Job applicant tracking systems capture massive amounts of info on candidates. But all that data doesn't help if the best candidates aren't able or willing to complete the process. Going more simple and streamlined can make it easier to find talent.
HR professionals and recruiters continue to rely on big data to refine the application and hiring process. They are tapping data analytics to predict ROI, performance and likely behavior. However, with so much valuable data available, it’s easy to gloss over one of the most important parts of the recruiting process: the human element.
Focusing on “small data” can not only improve the speed and efficiency of your hiring process and pinpoint obstacles in your organization, it can make it easier to find passive talent candidates.
“It’s been so exciting over the last few years to see the number of data collection and analysis tools growing, and I have no problem with using those tools,” says Jason Berkowitz, vice president of client services at Seven Step Recruiting Process Outsourcing (RPO.)
Big data and analysis tools are helping organizations refine their hiring process. For example, HR departments and recruiter can discover where candidates hit obstacles in the application process and which elements take candidates the longest to complete.
Data analytics also help businesses better understand how their overall attraction, hiring and retention process affects their ability to find and keep top talent.
However, focusing only on what job-seekers are doing throughout the process and how they are navigating that process is only part of the equation. You must also remember to focus on the why, Berkowitz says.
Don’t Forget to Make It Personal
“I worry that what gets lost is the fact that — when we are looking for and hiring talent — were talking about people.

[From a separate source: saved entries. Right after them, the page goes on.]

(** X5. Retry recovery: when the first [k] passes of a read or write fall
    through (transport error, bad checksum, failed read-back) and pass
    [k + 1], still within [num_retries], returns a value, the function
    returns that value. *)
Theorem retry_recovery (register value : Z) (k : nat) (w w1 w' : world D) :
  (k < Z.to_nat (num_retries self))%nat ->
  (forall v,
     chain (fun w w' => get_8bit_attempt T self register w = (Ret None, w'))
       k w w1 ->
     get_8bit_attempt T self register w1 = (Ret (Some v), w') ->
     get_8bit_value T self register w = (Ret v, w')) /\
  (forall v,
     chain (fun w w' => get_16bit_attempt T self register w = (Ret None, w'))
       k w w1 ->
     get_16bit_attempt T self register w1 = (Ret (Some v), w') ->
     get_16bit_value T self register w = (Ret v, w')) /\
  (forall v,
     chain (fun w w' => get_version_attempt T self w = (Ret None, w'))
       k w w1 ->
     get_version_attempt T self w1 = (Ret (Some v), w') ->
     get_version T self w = (Ret v, w')) /\
  (forall v,
     chain (fun w w' => get_uptime_attempt T self w = (Ret None, w'))
       k w w1 ->
     get_uptime_attempt T self w1 = (Ret (Some v), w') ->
     get_uptime T self w = (Ret v, w')) /\
  (forall b,
     chain (fun w w' =>
              set_8bit_attempt T self register value
                (frame_8bit register value) w = (Ret None, w')) k w w1 ->
     set_8bit_attempt T self register value
       (frame_8bit register value) w1 = (Ret (Some b), w') ->
     set_8bit_value T self register value w = (Ret b, w')) /\
  (forall b arg_list,
     frame_16bit register value = Ret arg_list ->
     chain (fun w w' =>
              set_16bit_attempt T self register value arg_list w
              = (Ret None, w')) k w w1 ->
     set_16bit_attempt T self register value arg_list w1
     = (Ret (Some b), w') ->
     set_16bit_value T self register value w = (Ret b, w')).
Proof.
  intros Hk. repeat apply conj.
  - intros v Hc Hb. apply (retry_first_value _ _ _ k w w1 w' Hc Hb Hk).
  - intros v Hc Hb. apply (retry_first_value _ _ _ k w w1 w' Hc Hb Hk).
  - intros v Hc Hb. apply (retry_first_value _ _ _ k w w1 w' Hc Hb Hk).
  - intros v Hc Hb. apply (retry_first_value _ _ _ k w w1 w' Hc Hb Hk).
  - intros b Hc Hb. apply (retry_first_value _ _ _ k w w1 w' Hc Hb Hk).
  - intros b arg_list Hf Hc Hb. unfold set_16bit_value, bind at 1, lift.
    rewrite Hf. apply (retry_first_value _ _ _ k w w1 w' Hc Hb Hk).
Qed.

End LoopRuns.

(** ** Exceptions *)

Section Exceptions.

Context {D : Type}.
Variable T : transport D.
Variable self : ATTiny.

Import Crc Codec.

(** A read function raises only when it had no pass to run or when a
    session could not be opened. *)
Lemma retry_read_raises {A B : Type} (register count : Z)
    (pre : list Z -> result B) (post : list Z -> B -> result (option A))
    (body : M D (option A)) (marker : A) (w : world D) (e : exn) w' :
  (forall w, body w = read_attempt T self register count pre post w) ->
  bind (for_range (Z.to_nat (num_retries self)) body)
    (fun r => match r with
              | Some v => ret v
              | None => bind (warn_retries (num_retries self))
                          (fun _ => ret marker)
              end) w = (Raise e, w') ->
  (e = UnboundLocalError /\ num_retries self <= 0) \/
  (exists d d', t_open T (bus_number self) d = (Raise e, d')).
Proof.
  intros Hshape E.
  pose proof (retry_read_cases T self register count pre post body marker
                Hshape w) as H.
  cbv zeta in H. rewrite E in H.
  destruct H as [(-> & Hle & _) | (k & w1 & _ & _ & (d & Hd & _))].
  - left. split; [reflexivity | exact Hle].
  - right. exists (dev w1), d. exact Hd.
Qed.

Lemma write_loop_raises (get : Z -> M D Z) (register value : Z)
    (arg_list : list Z) (w : world D) (e : exn) w' :
  write_loop T self get register value arg_list w = (Raise e, w') ->
  (e = UnboundLocalError /\ num_retries self <= 0) \/
  (exists d d', t_open T (bus_number self) d = (Raise e, d')).
Proof.
  intros E.
  pose proof (write_loop_cases T self get register value arg_list w) as H.
  cbv zeta in H. rewrite E in H.
  destruct H as [(-> & Hle & _) | (k & w1 & _ & _ & (d & Hd & _))].
  - left. split; [reflexivity | exact Hle].
  - right. exists (dev w1), d. exact Hd.
Qed.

Real, live, human beings who are more than a resume and an application. They have a whole, rich life other than their job, and those elements of their lives can often add depth and breadth to their marketability and their value as an employee,” Berkowitz says.

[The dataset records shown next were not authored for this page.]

(** [start()] with the chooser and the engine answering successfully before
    anything else runs. *)
Definition start_and_capture (a : Answers) (that : t) (w : Respoke)
  : Completion (t * Respoke) :=
  '(that, w, req) ← start that w;
  match req with
  | no_request => Normal (that, w)
  | gum_request _ => onReceiveUserMedia (captured a) that w
  | chooser_request _ =>
      '(that, req) ← on_desktop_media (chosen_sourceId a) (chooser_error a) that;
      match req with
      | gum_request _ => onReceiveUserMedia (captured a) that w
      | _ => Normal (that, w)
      end
  end.

(** *** Mute *)

(** [undefined] is [None]. *)
Definition all_disabled (tracks : list Track) : option bool :=
  match tracks with
  | [] => None
  | _ => Some (forallb (λ track, negb (enabled track)) tracks)
  end.

Definition isVideoMuted (that : t) (w : Respoke) : option bool :=
  match stream that with
  | None => None
  | Some r => all_disabled (getVideoTracks w r)
  end.

Definition isAudioMuted (that : t) (w : Respoke) : option bool :=
  match stream that with
  | None => None
  | Some r => all_disabled (getAudioTracks w r)
  end.

(** Truthiness of [true], [false] or [undefined]. *)
Definition truthy_bool (o : option bool) : bool := default false o.

(** [tracks.forEach(track => track.enabled = b)] *)
Definition eachTrack (b : bool) (tracks : list Track) : list Track :=
  (λ _, mkTrack b) <$> tracks.

Definition muteVideo (that : t) (w : Respoke) : Completion (t * Respoke) :=
  if truthy_bool (isVideoMuted that w) then Normal (that, w)
  else
    match stream that with
    | None => Throw (TypeError "that.stream.getVideoTracks")
    | Some r =>
        Normal (fire (EventEmitter.mute_event "video" true) that,
                update r (λ s, set_videoTracks (eachTrack false (videoTracks s)) s) w)
    end.

Definition unmuteVideo (that : t) (w : Respoke) : Completion (t * Respoke) :=
  if negb (truthy_bool (isVideoMuted that w)) then Normal (that, w)
  else
    match stream that with
    | None => Throw (TypeError "that.stream.getVideoTracks")
    | Some r =>
        Normal (fire (EventEmitter.mute_event "video" false) that,
                update r (λ s, set_videoTracks (eachTrack true (videoTracks s)) s) w)
    end.

Definition muteAudio (that : t) (w : Respoke) : Completion (t * Respoke) :=
  if truthy_bool (isAudioMuted that w) then Normal (that, w)
  else
    match stream that with
    | None => Throw (TypeError "that.stream.getAudioTracks")
    | Some r =>
        Normal (fire (EventEmitter.mute_event "audio" true) that,
                update r (λ s, set_audioTracks (eachTrack false (audioTracks s)) s) w)
    end.

Definition unmuteAudio (that : t) (w : Respoke) : Completion (t * Respoke) :=
  if negb (truthy_bool (isAudioMuted that w)) then Normal (that, w)
  else
    match stream that with
    | None => Throw (TypeError "that.stream.getAudioTracks")
    | Some r =>
        Normal (fire (EventEmitter.mute_event "audio" false) that,
                update r (λ s, set_audioTracks (eachTrack true (audioTracks s)) s) w)
    end.

(** *** stop *)

Definition stop (that : t) (w : Respoke) : t * Respoke :=
  match stream that with
  | None => (that, w)
  | Some r =>
      let w := update r (λ s, set_numPc (num_add (numPc s) (-1)) s) w in
      let w :=
        if num_is (numPc_of w r) 0
        then with_streams (removeStream (constraints that) (streams w))
                          (update r set_stopped w)
        else w in
      (fire EventEmitter.stop_event (with_stream None that), w)
  end.

Definition hasMedia (that : t) : bool := bool_decide (is_Some (stream that)).

End LocalMedia.

(** ** SignalingChannel (the abstract base class) *)

Module SignalingChannel.

(** The private [state] variable. *)
Definition t := string.

Definition new : t := "new".

Definition open (state : t) : t := "open".

Definition close (state : t) : t := "closed".

Definition getState (state : t) : string := state.

Definition isOpen (state : t) : bool := String.eqb state "open".

(** [send] has an empty body. *)
Definition send (message : string) (state : t) : t := state.

(** The methods that a caller may invoke on a channel. *)
Inductive Method :=
| call_open
| call_close
| call_send (message : string).

Definition invoke (state : t) (m : Method) : t :=
  match m with
  | call_open => open state
  | call_close => close state
  | call_send message => send message state
  end.

(** A sequence of invocations, first to last. *)
Definition run (ms : list Method) (state : t) : t := foldl invoke state ms.

End SignalingChannel.

(** ** User: presence *)

Module UserPresence.
Import Js.

(** [User.setPresence]: the request handed to [signalingChannel.sendPresence]
    (its [presence]), and [params] as the method leaves them for the success
    handler.  The user's own state changes only in that handler. *)
Definition setPresence (params : Presentable.SetPresenceParams) (sent : list string)
  : Presentable.SetPresenceParams * list string :=
  let presence := or_default (Presentable.p_presence params) "available" in
  (Presentable.mkParams (Some presence) (Presentable.p_connectionId params),
   sent ++ [presence]).

(** The [onSuccess] handler given to [sendPresence]:
    [superClass.setPresence(params)]; what that throws, the handler
    throws. *)
Definition on_presence_sent (params : Presentable.SetPresenceParams) (that : Presentable.t)
  : Presentable.t * Completion () :=
  Presentable.setPresence params that.

Definition setOnline (params : Presentable.SetPresenceParams) (sent : list string)
  : Presentable.SetPresenceParams * list string :=
  let presence := or_default (Presentable.p_presence params) "available" in
  setPresence (Presentable.mkParams (Some presence) (Presentable.p_connectionId params)) sent.

(** A sequence of [Presentable.setPresence] invocations, first to last,
    each made on the presentable as the one before left it, whether that one
    returned or threw. *)
Definition setPresences (ps : list Presentable.SetPresenceParams) (that : Presentable.t)
  : Presentable.t :=
  foldl (λ x p, (Presentable.setPresence p x).1) that ps.

(** The order of [Object.keys] on an array: an array index is listed before
    every larger one and before every key that is not an array index. *)
Definition key_before (a b : string) : Prop :=
  match Presentable.array_index a, Presentable.array_index b with
  | Some n, Some m => (n < m)%N
  | Some _, None => True
  | None, Some _ => False
  | None, None => True
  end.

(** What [Presentable.setPresence] keeps true of the sessions: one property
    per connection id, listed in the order of [Object.keys], none under the
    empty id, each session filed under its own id. *)
Definition well_formed (o : Presentable.Sessions) : Prop :=
  NoDup (Presentable.keys o)
  ∧ StronglySorted key_before (Presentable.keys o)
  ∧ (∀ k, k ∈ Presentable.keys o → k ≠ "")
  ∧ (∀ k s, Presentable.get k o = Some s → Presentable.connectionId s = k).

End UserPresence.

(** ** Placing and finding calls: [Endpoint.call], its hangup listener and
    [User.getCall] *)

Module Calling.
Import Js.

Record CallSettings := mkSettings {
  cs_constraints : option LocalMedia.Constraints;
  cs_servers : list string
}.

Record CallParams := mkCallParams {
  c_initiator : option bool;                       (* [undefined] means [true] *)
  c_constraints : option LocalMedia.Constraints;
  c_servers : option (list string)
}.

(** Methods of a call invoked by the endpoint. *)
Inductive CallOp := call_answer | call_listen_hangup.

Record World := mkWorld {
  user : User.t;                          (* [clientObj.user] *)
  defaults : CallSettings;                (* [clientObj.getCallSettings()] *)
  next_ref : nat;                         (* identity of the next constructed object *)
  call_ops : list (nat * CallOp);         (* method calls on calls, in order *)
  settings : list (nat * CallSettings);   (* the settings each call was constructed with *)
  log : list (string * string)
}.

(** [Endpoint.call(params)] on the endpoint with id [endpoint]: the world as
    the method leaves it and how it completes.  [params] is [None] when the
    method is invoked without an argument.

    Modelled from the spec: the missing constructor [brightstream.Call(params)]
    returns a new object of class 'brightstream.Call' with the given
    [initiator]; [call_id] is the id that the constructor gives it.  The
    missing [clientObj.getCallSettings()] returns an object of its own on
    each invocation, holding [defaults w]; the two writes to it give
    [combined], and the client's defaults stay as they are. *)
Definition call (params : option CallParams) (endpoint : option string)
           (call_id : option string) (w : World) : World * Completion (option User.Call) :=
  match params with
  | None => (w, Throw (TypeError "params.initiator"))
  | Some params =>
      let initiator := default true (c_initiator params) in
      if negb (truthy_opt endpoint) then
        (mkWorld (user w) (defaults w) (next_ref w) (call_ops w) (settings w)
                 (log w ++ [("error", "Can't start a call without endpoint ID!")]),
         Normal None)
      else
        let combined :=
          mkSettings
            (match c_constraints params with
             | Some c => Some c
             | None => cs_constraints (defaults w)
             end)
            (default (cs_servers (defaults w)) (c_servers params)) in
        let c := User.mkCall (next_ref w) call_id "brightstream.Call" initiator in
        let ops := if initiator then call_ops w ++ [(User.ref c, call_answer)] else call_ops w in
        let user' := User.addCall (User.mkAddCall c endpoint) (user w) in
        (mkWorld user' (defaults w) (S (next_ref w))
                 (ops ++ [(User.ref c, call_listen_hangup)])
                 (settings w ++ [(User.ref c, combined)]) (log w),
         Normal (Some c))
  end.

(** The listener that [Endpoint.call] registers on the call's 'hangup':
    [user.removeCall({id: call.id})]. *)
Definition hangupListener (c : User.Call) (w : World) : World * Completion () :=
  let '(user', completion) := User.removeCall (User.mkRemoveCall (User.id c) None) (user w) in
  (mkWorld user' (defaults w) (next_ref w) (call_ops w) (settings w) (log w), completion).

(** The scan of [User.getCall]: [forEach] visits every call and keeps the
    last one that passes.  [remote one] is [one.remoteEndpoint.getID()] and
    [state one] is [one.getState()], both answered by the call. *)
Definition findCall (remote : User.Call → option string) (state : User.Call → Z)
           (id : option string) (calls : list User.Call) : option User.Call :=
  foldl (λ call one,
           if bool_decide (remote one = id)
           then if 6 <=? state one then call else Some one
           else call)
        None calls.

Record GetCallParams := mkGetCall {
  g_id : option string;
  g_create : bool                  (* [params.create === true] *)
}.

(** [User.getCall(params)].  The endpoint that [clientObj.getEndpoint] returns
    for [params.id] carries that id; what [endpoint.call] throws is caught
    and logged. *)
Definition getCall (remote : User.Call → option string) (state : User.Call → Z)
           (params : GetCallParams) (call_id : option string) (w : World)
  : World * option User.Call :=
  match findCall remote state (g_id params) (User.calls (user w)) with
  | Some found => (w, Some found)
  | None =>
      if g_create params then
        match call (Some (mkCallParams (Some false) None None)) (g_id params) call_id w with
        | (w', Normal result) => (w', result)
        | (w', Throw e) =>
            (mkWorld (user w') (defaults w') (next_ref w') (call_ops w') (settings w')
                     (log w' ++ [("error", "Couldn't create Call: " +:+ message e)]),
             None)
        end
      else (w, None)
  end.

End Calling.

(** ** LocalMedia: capability queries *)

Module Capabilities.

(** The private variables that the queries fall back on. *)
Record Flags := mkFlags {
  hasScreenShare_requested : bool;       (* truthiness of [params.hasScreenShare] *)
  sdpHasAudio : bool;
  sdpHasVideo : bool
}.

Definition hasScreenShare (f : Flags) (that : LocalMedia.t) (w : LocalMedia.Respoke) : bool :=
  match LocalMedia.stream that with
  | Some r =>
      bool_decide (0 < length (LocalMedia.getVideoTracks w r))%nat
      && hasScreenShare_requested f
  | None => hasScreenShare_requested f
  end.

Definition hasVideo (f : Flags) (that : LocalMedia.t) (w : LocalMedia.Respoke) : bool :=
  match LocalMedia.stream that with
  | Some r => bool_decide (0 < length (LocalMedia.getVideoTracks w r))%nat
  | None => sdpHasVideo f
  end.

Definition hasAudio (f : Flags) (that : LocalMedia.t) (w : LocalMedia.Respoke) : bool :=
  match LocalMedia.stream that with
  | Some r => bool_decide (0 < length (LocalMedia.getAudioTracks w r))%nat
  | None => sdpHasAudio f
  end.

End Capabilities.

(** * Properties *)

(** ** Presence *)

Section PresenceProperties.
Import Js Presentable Endpoint.

Lemma truthy_ne (s : string) : truthy s = true ↔ s ≠ "".
Proof.
  unfold truthy. destruct (String.eqb_spec s ""); simpl; split; congruence.
Qed.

Remembering the human story behind the digital or paper-based appearance of a candidate is especially important for the younger generation of recruiters, Berkowitz says. Many are digital natives and sometimes get distracted by the volumes of information that big data analytics tools deliver about candidates.
“What we call ‘small data’ can teach us many things about human behavior, specifically behavior related to the hiring and application process,” Berkowitz says. “You can intuit things about a potential employee’s ‘soft skills’ like attention to detail, perseverance and creativity, for instance,” he says.

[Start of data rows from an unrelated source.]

(** the bytes between the quotes of a string *)
Fixpoint chars (s : string) : bool :=
  match s with
  | EmptyString => true
  | String c rest =>
      if Nat.eqb (code c) 92 then
        match rest with
        | EmptyString => false
        | String e rest' =>
            if Nat.eqb (code e) 117 then
              match rest' with
              | String h1 (String h2 (String h3 (String h4 rest''))) =>
                  is_hex h1 && is_hex h2 && is_hex h3 && is_hex h4
                  && chars rest''
              | _ => false
              end
            else is_escape e && chars rest'
        end
      else unescaped c && chars rest
  end.

Fixpoint skip_digits (s : string) : string :=
  match s with
  | EmptyString => EmptyString
  | String c rest => if is_digit c then skip_digits rest else s
  end.

Definition starts_with_digit (s : string) : bool :=
  match s with
  | String c _ => is_digit c
  | EmptyString => false
  end.

Definition is_empty (s : string) : bool :=
  match s with EmptyString => true | _ => false end.

(** [ [eE] [+-]? digits ]? *)
Definition exponent (s : string) : bool :=
  match s with
  | EmptyString => true
  | String c rest =>
      (Nat.eqb (code c) 101 || Nat.eqb (code c) 69)
      && let digits :=
           match rest with
           | String sign rest' =>
               if Nat.eqb (code sign) 43 || Nat.eqb (code sign) 45 then rest' else rest
           | EmptyString => rest
           end in
         starts_with_digit digits && is_empty (skip_digits digits)
  end.

(** [ . digits ]? exponent *)
Definition fraction (s : string) : bool :=
  match s with
  | String c rest =>
      if Nat.eqb (code c) 46
      then starts_with_digit rest && exponent (skip_digits rest)
      else exponent s
  | EmptyString => true
  end.

(** [-]? (0 | [1-9] digits) fraction *)
Definition number (s : string) : bool :=
  let unsigned :=
    match s with
    | String c rest => if Nat.eqb (code c) 45 then rest else s
    | EmptyString => s
    end in
  match unsigned with
  | String c rest =>
      if Nat.eqb (code c) 48 then fraction rest
      else is_digit c && fraction (skip_digits rest)
  | EmptyString => false
  end.

Definition quote (s : string) : string :=
  String dquote s ++ String dquote "".

Inductive parses : string -> value -> Prop :=
| parses_null : parses "null" Null
| parses_true : parses "true" (Bool true)
| parses_false : parses "false" (Bool false)
| parses_number s : number s = true -> parses s (Number s)
| parses_string s : chars s = true -> parses (quote s) (Str s)
| parses_array_empty w : ws w = true -> parses ("[" ++ w ++ "]") (Array [])
| parses_array s vs : elements s vs -> parses ("[" ++ s ++ "]") (Array vs)
| parses_object_empty w : ws w = true -> parses ("{" ++ w ++ "}") (Object [])
| parses_object s ms : members s ms -> parses ("{" ++ s ++ "}") (Object ms)
with element : string -> value -> Prop :=
| element_intro a s b v :
    ws a = true -> ws b = true -> parses s v -> element (a ++ s ++ b) v
with elements : string -> list value -> Prop :=
| elements_one s v : element s v -> elements s [v]
| elements_cons s v r vs :
    element s v -> elements r vs -> elements (s ++ "," ++ r) (v :: vs)
with members : string -> list (string * value) -> Prop :=
| members_one s m : member s m -> members s [m]
| members_cons s m r ms :
    member s m -> members r ms -> members (s ++ "," ++ r) (m :: ms)
with member : string -> string * value -> Prop :=
| member_intro a k b s v :
    ws a = true -> ws b = true -> chars k = true -> element s v ->
    member (a ++ quote k ++ b ++ ":" ++ s) (k, v).

(** A text is valid JSON when it denotes some value, and represents an array
    when that value is one. *)
Definition valid (s : string) : Prop := exists v, element s v.
Definition valid_array (s : string) : Prop := exists vs, element s (Array vs).

(** [obj.key] of an object, [None] elsewhere *)
Definition field (key : string) (v : value) : option value :=
  match v with
  | Object fields => snd <$> List.find (fun kv => String.eqb (fst kv) key) fields
  | _ => None
  end.

End Json.

(** The operations the two annotation patches denote. *)
Definition firstAnnotationOp : Json.value :=
  Json.Object
    [("op", Json.Str "add");
     ("path", Json.Str "/metadata/annotations");
     ("value", Json.Object [("prometheus-operator-validated", Json.Str "true")])].

Definition additionalAnnotationOp : Json.value :=
  Json.Object
    [("op", Json.Str "add");
     ("path", Json.Str "/metadata/annotations/prometheus-operator-validated");
     ("value", Json.Str "true")].

(** ** k8s.io/apimachinery/pkg/apis/meta/v1 and k8s.io/api/admission/v1

    Only the fields that admission.go reads or writes are kept; every other
    field stays at its zero value throughout and is left out. *)

Module GroupVersionResource.
Record t : Type := mk { Group : string; Version : string; Resource : string }.
Global Instance eq_dec : EqDecision t.
Proof. solve_decision. Defined.
End GroupVersionResource.

Module StatusCause.
Record t : Type := mk { Message : string }.
End StatusCause.

Module StatusDetails.
Record t : Type := mk { Name : string; Causes : list StatusCause.t }.
End StatusDetails.

Module Status.
Record t : Type := mk {
  Status : string;
  Message : string;
  Reason : string;
  Details : option StatusDetails.t;
  Code : Z
}.
End Status.

Definition StatusFailure : string := "Failure".
Definition StatusReasonInvalid : string := "Invalid".
Definition PatchTypeJSONPatch : string := "JSONPatch".

(** net/http status codes *)
Definition StatusOK : Z := 200.
Definition StatusBadRequest : Z := 400.
Definition StatusUnsupportedMediaType : Z := 415.
Definition StatusUnprocessableEntity : Z := 422.
Definition StatusInternalServerError : Z := 500.

Module RawExtension.
Record t : Type := mk { Raw : bytes }.
End RawExtension.

Module AdmissionRequest.
Record t : Type := mk {
  UID : string;
  Resource : GroupVersionResource.t;
  Object : RawExtension.t
}.
End AdmissionRequest.

Module AdmissionResponse.
Record t : Type := mk {
  UID : string;
  Allowed : bool;
  Result : option Status.t;
  Patch : option bytes;
  PatchType : option string
}.

(** [&v1.AdmissionResponse{Allowed: allowed}] *)
Definition new (allowed : bool) : t :=
  {| UID := ""; Allowed := allowed; Result := None; Patch := None;
     PatchType := None |}.

Definition set_UID (uid : string) (r : t) : t :=
  {| UID := uid; Allowed := Allowed r; Result := Result r;
     Patch := Patch r; PatchType := PatchType r |}.

Definition set_Patch (pt : string) (p : bytes) (r : t) : t :=
  {| UID := UID r; Allowed := Allowed r; Result := Result r;
     Patch := Some p; PatchType := Some pt |}.
End AdmissionResponse.

Module AdmissionReview.
Record t : Type := mk {
  Kind : string;
  APIVersion : string;
  Request : option AdmissionRequest.t;
  Response : option AdmissionResponse.t
}.

(** [v1.AdmissionReview{}] *)
Definition zero : t :=
  {| Kind := ""; APIVersion := ""; Request := None; Response := None |}.
End AdmissionReview.

(** ** Package constants and variables *)

Definition addFirstAnnotationPatch : string :=
  lit "{ 'op': 'add', 'path': '/metadata/annotations', 'value': {'prometheus-operator-validated': 'true'}}".
Definition addAdditionalAnnotationPatch : string :=
  lit "{ 'op': 'add', 'path': '/metadata/annotations/prometheus-operator-validated', 'value': 'true' }".
Definition errUnmarshalAdmission : string := "Cannot unmarshal admission request".
Definition errUnmarshalRules : string := "Cannot unmarshal rules from spec".

Definition ruleResource : GroupVersionResource.t :=
  {| GroupVersionResource.Group := "monitoring.coreos.com";
     GroupVersionResource.Version := "v1";
     GroupVersionResource.Resource := "prometheusrules" |}.

(** ** The failure-response builder *)

(** One turn of the loop over [errors]: the details get their name and one
    more cause. *)
Definition addCause (d : StatusDetails.t) (err : error) : StatusDetails.t :=
  {| StatusDetails.Name := "prometheusrules";
     StatusDetails.Causes :=
       StatusDetails.Causes d ++ [ {| StatusCause.Message := Error err |} ] |}.

Definition toAdmissionResponseFailure (message : string) (errors : list error)
  : AdmissionResponse.t :=
  let details :=
    fold_left addCause errors
      {| StatusDetails.Name := ""; StatusDetails.Causes := [] |} in
  {| AdmissionResponse.UID := "";
     AdmissionResponse.Allowed := false;
     AdmissionResponse.Result := Some
       {| Status.Status := StatusFailure;
          Status.Message := message;
          Status.Reason := StatusReasonInvalid;
          Status.Details := Some details;
          Status.Code := StatusUnprocessableEntity |};
     AdmissionResponse.Patch := None;
     AdmissionResponse.PatchType := None |}.

(** The causes of a response, in order ([nil] when there is no result). *)
Definition causesOf (r : AdmissionResponse.t) : list StatusCause.t :=
  match AdmissionResponse.Result r with
  | Some st =>
      match Status.Details st with
      | Some d => StatusDetails.Causes d
      | None => []
      end
  | None => []
  end.

(** ** The receiver and the effects of the handler *)

(** A [prometheus.Counter], seen through the number of [Inc()] it received. *)
Abbreviation Counter := nat.

(** go-kit levels and the key/value pairs of one [Log] call. *)
Inductive Level : Type := DebugLevel | InfoLevel | WarnLevel | ErrorLevel.

Record LogEntry : Type := mkLogEntry {
  level : Level;
  keyvals : list (string * string)
}.

(** A [log.Logger], seen through the entries it was given, oldest first. *)
Abbreviation Logger := (list LogEntry).

Module Admission.
(** A counter is [None] until [RegisterMetrics] has set it; the logger is the
    one [New] was given and is never nil. *)
Record t : Type := mk {
  validationErrorsCounter : option Counter;
  validationTriggeredCounter : option Counter;
  logger : Logger
}.
End Admission.

Definition New (logger : Logger) : Admission.t :=
  {| Admission.validationErrorsCounter := None;
     Admission.validationTriggeredCounter := None;
     Admission.logger := logger |}.

Definition RegisterMetrics
    (validationTriggeredCounter validationErrorsCounter : option Counter)
    (a : Admission.t) : Admission.t :=
  {| Admission.validationErrorsCounter := validationErrorsCounter;
     Admission.validationTriggeredCounter := validationTriggeredCounter;
     Admission.logger := Admission.logger a |}.

(** A method of [*Admission] either returns a value and leaves the receiver
    in a new state, or panics. *)
Inductive outcome (A : Type) : Type :=
| Returns (a : A) (st : Admission.t)
| Panics (reason : string).
Arguments Returns {A} a st.
Arguments Panics {A} reason.

Definition M (A : Type) : Type := Admission.t -> outcome A.

Global Instance M_ret : MRet M := fun A a st => Returns a st.

Global Instance M_bind : MBind M := fun A B f m st =>
  match m st with
  | Returns a st' => f a st'
  | Panics reason => Panics reason
  end.

(** The runtime error of a selector or method call through [nil]. *)
Definition nilDereference : string :=
  "runtime error: invalid memory address or nil pointer dereference".

Definition panic {A : Type} (reason : string) : M A := fun _ => Panics reason.

(** [level.X(a.logger).Log(keyvals...)] *)
Definition Log (lvl : Level) (kvs : list (string * string)) : M unit :=
  fun a =>
    Returns tt
      {| Admission.validationErrorsCounter := Admission.validationErrorsCounter a;
         Admission.validationTriggeredCounter := Admission.validationTriggeredCounter a;
         Admission.logger :=
           Admission.logger a ++ [ {| level := lvl; keyvals := kvs |} ] |}.

(** [a.validationTriggeredCounter.Inc()]: a method call on an interface value,
    which panics when the counter was never registered. *)
Definition validationTriggeredCounter_Inc : M unit :=
  fun a =>
    match Admission.validationTriggeredCounter a with
    | None => Panics nilDereference
    | Some n =>
        Returns tt
          {| Admission.validationErrorsCounter := Admission.validationErrorsCounter a;
             Admission.validationTriggeredCounter := Some (S n);
             Admission.logger := Admission.logger a |}
    end.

Small data can also help businesses streamline and ease the recruiting and hiring process itself, based on the behavior of applicants, Berkowitz says.
Many companies believe that candidates who really want to work for them will do whatever it takes to complete the application process; if they don’t, then they wouldn’t be a good fit. But there are so many reasons a candidate might not finish an application process, and big data can only tell part of the story, he says.
“There’s a misconception I often hear that says, ‘If they really want to work here, they’ll go through my process, no matter what. If they don’t want to do that, we don’t want them.’ But that mindset ignores passive candidates — the best candidates may not even be aware they want to work for you,” Berkowitz says.
Simplifying and streamlining the application and hiring process can make it easier for businesses to find talent. “By erecting barriers to the process, you may be turning them off to your opportunities,” Berkowitz says.
“What big data can’t tell us is ‘why did a candidate drop out’ of the application process? Why did they struggle with certain steps? What can we do to make it easier for applicants to get through this? You could be losing candidates who would be perfect for certain roles, but they are dropping out of the process before they even get to interview. So, I want to sit down and understand from that person what their individual experience was, and try to pinpoint whether or not there’s a larger problem within the organization,” Berkowitz says.